Monthly Cash Flow: $2,500 Rent vs $1,600 Mortgage
A rental property at $2,500 per month with a $1,600 mortgage and $500 in monthly expenses yields approximately $280 per month in cash flow.
How to use this tool
- Enter the gross monthly rent at full occupancy.
- Set a realistic vacancy and credit-loss percentage.
- Add any other monthly income (parking, laundry, fees).
- Enter monthly operating expenses, including reserves, EXCLUDING the mortgage.
- Enter the monthly mortgage payment (principal + interest) and read the cash flow.
Calculate net monthly cash flow on a $2,500 per month rental property with a $1,600 monthly mortgage and $500 in operating expenses.
Frequently asked questions
- What counts as good cash flow?
- Many investors look for at least $100-$200 of positive monthly cash flow per unit after all expenses and reserves, though targets vary widely by market and strategy. The key is that the number is positive after honest, fully-loaded expenses.

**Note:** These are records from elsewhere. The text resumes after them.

Definition source_read (s : source) (n : nat) : source * (bytes * option error) :=
  match src_chunks s with
  | [] => (s, ([], Some (src_final s)))
  | c :: cs =>
      if Nat.leb (length c) n then
        (mkSource cs (src_final s) (src_joined s),
         (c, if src_joined s && bool_decide (cs = []) then Some (src_final s) else None))
      else
        (mkSource (drop n c :: cs) (src_final s) (src_joined s), (take n c, None))
  end.

#[export] Instance source_Reader : Reader source := {|
  rd := source_read;
  rd_fuel s := sum_list ((fun c => S (length c)) <$> src_chunks s);
|}.

#[export] Instance source_ReaderSpec : ReaderSpec source := {|
  rd_err s := src_final s;
  rd_bytes s := mjoin (src_chunks s);
|}.

(** [bytes.NewReader(data)] *)
Definition bytes_reader (data : bytes) : source :=
  mkSource (match data with [] => [] | _ => [data] end) EOF false.

(** * ReadAll, ReadFull, Copy *)

Section loops.
Context {R : Type} `{Reader R}.

(** Never the outcome of a loop below: see [ReadAll_ok] and [ReadFull_ok]. *)
Definition out_of_fuel : error := External "fuel".

(** The free space [io.ReadAll] offers to each [Read]; it starts at this
    value and grows, which the outcome does not depend on. *)
Definition readall_space : nat := 512.

Fixpoint read_all_loop (fuel : nat) (r : R) (b : bytes) : R * (bytes * option error) :=
  match fuel with
  | O => (r, (b, Some out_of_fuel))
  | S f =>
      let '(r', (bs, e)) := rd r readall_space in
      match e with
      | None => read_all_loop f r' (b ++ bs)
      | Some e' => (r', (b ++ bs, if bool_decide (e' = EOF) then None else Some e'))
      end
  end.

Definition ReadAll (r : R) : R * (bytes * option error) :=
  read_all_loop (S (rd_fuel r)) r [].

Fixpoint read_full_loop (fuel : nat) (r : R) (room : nat) (b : bytes)
    : R * (bytes * option error) :=
  match room, fuel with
  | O, _ => (r, (b, None))
  | S _, O => (r, (b, Some out_of_fuel))
  | S _, S f =>
      let '(r', (bs, e)) := rd r room in
      match e with
      | None => read_full_loop f r' (room - length bs) (b ++ bs)
      | Some e' => (r', (b ++ bs, Some e'))
      end
  end.

(** A read that fills the buffer reports no error, even when the last
    [Read] returned one with its bytes; an end of file after some bytes is
    [io.ErrUnexpectedEOF]. *)
Definition ReadFull (r : R) (n : nat) : R * (bytes * option error) :=
  let '(r', (bs, e)) := read_full_loop (S (rd_fuel r)) r n [] in
  if Nat.leb n (length bs) then (r', (bs, None))
  else match e with
       | Some e' =>
           if bool_decide (e' = EOF) && negb (bool_decide (bs = []))
           then (r', (bs, Some (Sentinel ErrUnexpectedEOF)))
           else (r', (bs, Some e'))
       | None => (r', (bs, None))
       end.

Context {W : Type} (write : W -> bytes -> W).

Definition copy_buffer : nat := 32 * 1024.

Fixpoint copy_loop (fuel : nat) (r : R) (w : W) : R * W * option error :=
  match fuel with
  | O => (r, w, Some out_of_fuel)
  | S f =>
      let '(r', (bs, e)) := rd r copy_buffer in
      let w' := match bs with [] => w | _ => write w bs end in
      match e with
      | None => copy_loop f r' w'
      | Some e' => (r', w', if bool_decide (e' = EOF) then None else Some e')
      end
  end.

(** [io.Copy(w, r)] for a writer that does not fail. *)
Definition Copy (w : W) (r : R) : R * W * option error :=
  copy_loop (S (rd_fuel r)) r w.

(** Copying keeps what every write keeps. *)
Lemma Copy_keeps (I : W -> Prop) w r :
  (forall p w, I w -> I (write w p)) -> I w -> I (Copy w r).1.2.
Proof.
  intros Hwrite. unfold Copy. generalize (S (rd_fuel r)). intros fuel. revert r w.
  induction fuel as [|fuel IH]; intros r w HI; [done|]. simpl.
  destruct (rd r copy_buffer) as [r' [bs e]]. assert (I (match bs with [] => w | _ :: _ => write w bs end)) as HI'.
  { destruct bs; [done|by apply Hwrite]. }
  destruct e; [done|by apply IH].
Qed.

End loops.
#[global] Opaque readall_space copy_buffer.
#[global] Arguments out_of_fuel : simpl never.

(** * Sources obey the laws *)

Lemma readall_space_pos : 0 < readall_space.
Proof. apply Nat.ltb_lt. vm_compute. reflexivity. Qed.

Lemma copy_buffer_pos : 0 < copy_buffer.
Proof. apply Nat.ltb_lt. vm_compute. reflexivity. Qed.

#[export] Hint Resolve readall_space_pos copy_buffer_pos : go.

Lemma source_read_bytes s s' n bs e :
  0 < n -> source_read s n = (s', (bs, e)) ->
  mjoin (src_chunks s) = bs ++ mjoin (src_chunks s') /\ src_final s' = src_final s.
Proof.
  intros Hn. unfold source_read. destruct (src_chunks s) as [|c cs] eqn:E.
  - intros. simplify_eq. by rewrite E.
  - destruct (Nat.leb_spec (length c) n); intros; simplify_eq/=; [done|].
    by rewrite app_assoc, take_drop.
Qed.

#[export] Instance source_ReaderLaws : ReaderLaws source.
Proof.
  split.
  - intros s s' n bs e. simpl. unfold source_read.
    destruct (src_chunks s) as [|c cs]; [intros; simplify_eq/=; lia|].
    destruct (Nat.leb_spec (length c) n); intros; simplify_eq/=; [done|].
    rewrite length_take. lia.
  - intros s s' n bs e. simpl. unfold source_read.
    destruct (src_chunks s) as [|c cs] eqn:E; [intros; simplify_eq/=; rewrite E; simpl; lia|].
    destruct (Nat.leb_spec (length c) n); intros; simplify_eq/=; [lia|].
    rewrite length_take, length_drop. lia.
  - intros s s' n bs Hn Hr. destruct (source_read_bytes _ _ _ _ _ Hn Hr) as [Hb Hf].
    split; [|done]. revert Hr. simpl. unfold source_read.
    destruct (src_chunks s) as [|c cs]; [done|].
    destruct (Nat.leb_spec (length c) n); intros; simplify_eq/=; [lia|].
    rewrite length_drop. lia.
  - intros s s' n bs e Hn Hr. destruct (source_read_bytes _ _ _ _ _ Hn Hr) as [Hb Hf].
    revert Hr Hb Hf. simpl. unfold source_read.
    destruct (src_chunks s) as [|c cs] eqn:E; [intros; simplify_eq; by rewrite E|].
    destruct (Nat.leb_spec (length c) n); intros; simplify_eq/=.
    destruct (src_joined s); simplify_eq/=. by case_bool_decide; simplify_eq/=.
Qed.

(** * The loops return what the stream announces *)

Section loops_ok.
Context {R : Type} `{ReaderLaws R}.

Lemma read_all_loop_ok fuel r b :
  rd_fuel r < fuel ->
  exists r' bs,
    read_all_loop fuel r b
      = (r', (b ++ bs, if bool_decide (rd_err r = EOF) then None else Some (rd_err r)))
    /\ (rd_err r = EOF -> bs = rd_bytes r)
    /\ rd_err r' = rd_err r.
Proof.
  revert r b. induction fuel as [|f IH]; intros r b Hf; [lia|]. simpl.
  destruct (rd r readall_space) as [r1 [bs [e|]]] eqn:Er.
  - destruct (rd_end r r1 readall_space bs e) as (He & He1 & Hb); auto with go.
    exists r1, bs. rewrite He. split; [done|]. split; [|by rewrite He1].
    intros E. destruct Hb as [Hb Hnil]. by rewrite Hb, Hnil, app_nil_r by congruence.
  - destruct (rd_more r r1 readall_space bs) as (Hlt & He & Hb); auto with go.
    destruct (IH r1 (b ++ bs)) as (r' & bs' & -> & Hbs & Hr'); [lia|].
    exists r', (bs ++ bs'). rewrite He, app_assoc. split; [done|].
    split; [|congruence]. intros E. by rewrite Hb, Hbs by congruence.
Qed.

(** [io.ReadAll] terminates with the stream's final error, and with the
    whole content when that error is the end of the stream. *)
Lemma ReadAll_ok r :
  exists r' bs,
    ReadAll r = (r', (bs, if bool_decide (rd_err r = EOF) then None else Some (rd_err r)))
    /\ (rd_err r = EOF -> bs = rd_bytes r)
    /\ rd_err r' = rd_err r.
Proof. unfold ReadAll. destruct (read_all_loop_ok (S (rd_fuel r)) r []) as (r' & bs & ? & ? & ?); eauto. Qed.

Lemma read_full_loop_ok fuel r n b :
  rd_fuel r < fuel ->
  exists r' bs e,
    read_full_loop fuel r n b = (r', (b ++ bs, e))
    /\ length bs <= n
    /\ rd_fuel r' + length bs <= rd_fuel r
    /\ rd_err r' = rd_err r
    /\ (rd_err r = EOF -> rd_bytes r = bs ++ rd_bytes r')
    /\ match e with
       | None => length bs = n
       | Some e' => e' = rd_err r /\ (e' = EOF -> rd_bytes r' = [])
       end.
Proof.
  revert r n b. induction fuel as [|f IH]; intros r n b Hf; [lia|].
  destruct n as [|n].
  { exists r, [], None. simpl. rewrite app_nil_r. repeat split; auto; lia. }
  cbn [read_full_loop]. destruct (rd r (S n)) as [r1 [bs [e|]]] eqn:Er.
  - pose proof (rd_bound _ _ _ _ _ Er). pose proof (rd_measure _ _ _ _ _ Er).
    destruct (rd_end r r1 (S n) bs e) as (He & He1 & Hb); [lia|done|].
    exists r1, bs, (Some e). repeat split; try done; try congruence.
    + intros _. apply Hb.
    + intros E. apply Hb. congruence.
  - pose proof (rd_bound _ _ _ _ _ Er). pose proof (rd_measure _ _ _ _ _ Er).
    destruct (rd_more r r1 (S n) bs) as (Hlt & He & Hb); [lia|done|].
    destruct (IH r1 (S n - length bs) (b ++ bs)) as (r' & bs' & e & -> & Hl & Hm & He' & Hb' & Hd);
      [lia|].
    exists r', (bs ++ bs'), e. rewrite app_assoc, length_app.
    repeat split; try done; try lia; try congruence.
    + intros E. rewrite Hb, Hb' by congruence. by rewrite app_assoc.
    + destruct e; [|lia]. split; [|apply Hd]. destruct Hd. congruence.
Qed.

(** [io.ReadFull]: the buffer is filled and no error is reported, or the
    stream has ended short of it. *)
Lemma ReadFull_ok r n :
  exists r' bs e,
    ReadFull r n = (r', (bs, e))
    /\ length bs <= n
    /\ rd_fuel r' + length bs <= rd_fuel r
    /\ rd_err r' = rd_err r
    /\ (rd_err r = EOF -> rd_bytes r = bs ++ rd_bytes r')
    /\ match e with
       | None => length bs = n
       | Some e' =>
           length bs < n /\
           (rd_err r = EOF -> rd_bytes r' = [] /\
              e' = if bool_decide (bs = []) then EOF else ErrUnexpectedEOF) /\
           (rd_err r <> EOF -> e' = rd_err r)
       end.
Proof.
  unfold ReadFull.
  destruct (read_full_loop_ok (S (rd_fuel r)) r n []) as (r' & bs & e & -> & Hl & Hm & He & Hb & Hd);
    [lia|]. simpl.
  destruct (Nat.leb_spec n (length bs)).
  { exists r', bs, None. repeat split; try done; lia. }
  destruct e as [e|]; [|lia]. destruct Hd as [-> Hd].
  case_bool_decide as E; simpl; [destruct (bool_decide (bs = [])) eqn:E'; simpl|];
    do 3 eexists; (split; [reflexivity|]);
    repeat (split; [done|]); rewrite ?E'; try split; auto; done.
Qed.

Lemma read_all_loop_reads fuel r0 r b r' bs e :
  rd_fuel r < fuel -> (exists e0, reads_to r0 r e0) ->
  read_all_loop fuel r b = (r', (bs, e)) ->
  reads_to r0 r' (Some (rd_err r)).
Proof.
  revert r b. induction fuel as [|f IH]; intros r b Hf [e0 Hr]; [lia|]. simpl.
  destruct (rd r readall_space) as [r1 [bs1 [e1|]]] eqn:Er.
  - intros. simplify_eq. destruct (rd_end r r' readall_space bs1 e1) as (-> & _ & _); auto with go.
    eapply reads_snoc; [exact Hr| |exact Er]; auto with go.
  - destruct (rd_more r r1 readall_space bs1) as (Hlt & <- & _); auto with go.
    apply IH; [lia|]. eexists. eapply reads_snoc; [exact Hr| |exact Er]; auto with go.
Qed.

(** [io.ReadAll] stops on the read that returned the stream's final error. *)
Lemma ReadAll_reads r r' bs e :
  ReadAll r = (r', (bs, e)) -> reads_to r r' (Some (rd_err r)).
Proof. apply read_all_loop_reads; [lia|]. eexists. constructor. Qed.

Lemma read_full_loop_reads fuel r0 r n b r' bs e :
  (exists e0, reads_to r0 r e0) ->
  rd_fuel r < fuel -> read_full_loop fuel r n b = (r', (bs, e)) ->
  exists e0, reads_to r0 r' e0 /\ (forall e', e = Some e' -> e0 = Some e').
Proof.
  revert r n b. induction fuel as [|f IH]; intros r n b [e0 Hr] Hf; [lia|].
  destruct n as [|n]; [simpl; intros; simplify_eq; exists e0; naive_solver|].
  cbn [read_full_loop]. destruct (rd r (S n)) as [r1 [bs1 [e1|]]] eqn:Er.
  - intros. simplify_eq. exists (Some e1). split; [|naive_solver].
    eapply reads_snoc; [exact Hr| |exact Er]; lia.
  - destruct (rd_more r r1 (S n) bs1) as (Hlt & _ & _); [lia|done|].
    apply IH; [|lia]. eexists. eapply reads_snoc; [exact Hr| |exact Er]; lia.
Qed.

(** An error of [io.ReadFull] other than the two end-of-file errors it makes
    is the one the last read returned. *)
Lemma ReadFull_reads r0 e0 r n r' bs e :
  reads_to r0 r e0 -> ReadFull r n = (r', (bs, e)) ->
  exists e1, reads_to r0 r' e1 /\
    (forall e', e = Some e' -> e' <> EOF -> e' <> ErrUnexpectedEOF -> e1 = Some e').
Proof.
  intros Hr. unfold ReadFull.
  destruct (read_full_loop (S (rd_fuel r)) r n []) as [r1 [bs1 e1]] eqn:El.
  apply (read_full_loop_reads _ r0) in El as (e2 & Hr1 & He); [|eauto|lia].
  intros HF. exists e2.
  destruct (Nat.leb n (length bs1)); simplify_eq; [naive_solver|].
  destruct e1 as [e1|]; simplify_eq; [|naive_solver].
  destruct (_ && _); simplify_eq; naive_solver.
Qed.

(** Reading does not change how a stream ends. *)
Lemma reads_to_err (r r' : R) e : reads_to r r' e -> rd_err r' = rd_err r.
Proof.
  induction 1 as [|r1 e1 n r2 bs e2 _ IH Hn E]; [done|]. destruct e2 as [e2|].
  - destruct (rd_end r1 r2 n bs e2 Hn E) as (? & ? & _). congruence.
  - destruct (rd_more r1 r2 n bs Hn E) as (_ & ? & _). congruence.
Qed.

Context {W : Type} (write : W -> bytes -> W) (out : W -> bytes) (I : W -> Prop).
Hypothesis write_ok : forall w bs, I w -> I (write w bs) /\ out (write w bs) = out w ++ bs.

Lemma copy_loop_ok fuel r w :
  rd_fuel r < fuel -> I w ->
  exists r' w' bs,
    copy_loop write fuel r w
      = (r', w', if bool_decide (rd_err r = EOF) then None else Some (rd_err r))
    /\ I w' /\ out w' = out w ++ bs /\ bs `prefix_of` rd_bytes r /\ (rd_err r = EOF -> bs = rd_bytes r).
Proof.
  revert r w. induction fuel as [|f IH]; intros r w Hf HI; [lia|]. simpl.
  destruct (rd r copy_buffer) as [r1 [bs e]] eqn:Er.
  set (w1 := match bs with [] => w | _ => write w bs end).
  assert (I w1 /\ out w1 = out w ++ bs) as [HI1 Hw].
  { subst w1. destruct bs; [by rewrite app_nil_r|by apply write_ok]. }
  destruct e as [e|].
  - destruct (rd_end r r1 copy_buffer bs e) as (He & He1 & Hb); auto with go.
    exists r1, w1, bs. destruct Hb as [-> Hb]. rewrite He in *. split_and!; try done; [by eexists|].
    intros E. by rewrite (Hb E), app_nil_r.
  - destruct (rd_more r r1 copy_buffer bs) as (Hlt & He & Hb); auto with go.
    destruct (IH r1 w1) as (r' & w' & bs' & -> & HI' & Hw' & Hpre & Hbs'); [lia|done|].
    exists r', w', (bs ++ bs'). rewrite He, Hw', Hw, app_assoc, Hb. split_and!; try done.
    + by apply prefix_app.
    + intros E. by rewrite Hbs' by congruence.
Qed.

- Should I include property management and reserves?
- Yes. Even if you self-manage today, budget for management and for capital reserves so the analysis survives a vacancy, a turnover, or a major repair. Omitting them is the top cause of surprise negative cash flow.
- Is cash flow the same as profit?
- Not exactly. Cash flow is the actual money in and out. Accounting profit also reflects depreciation and other non-cash items. For a buy-and-hold investor, monthly cash flow is usually the more practical figure.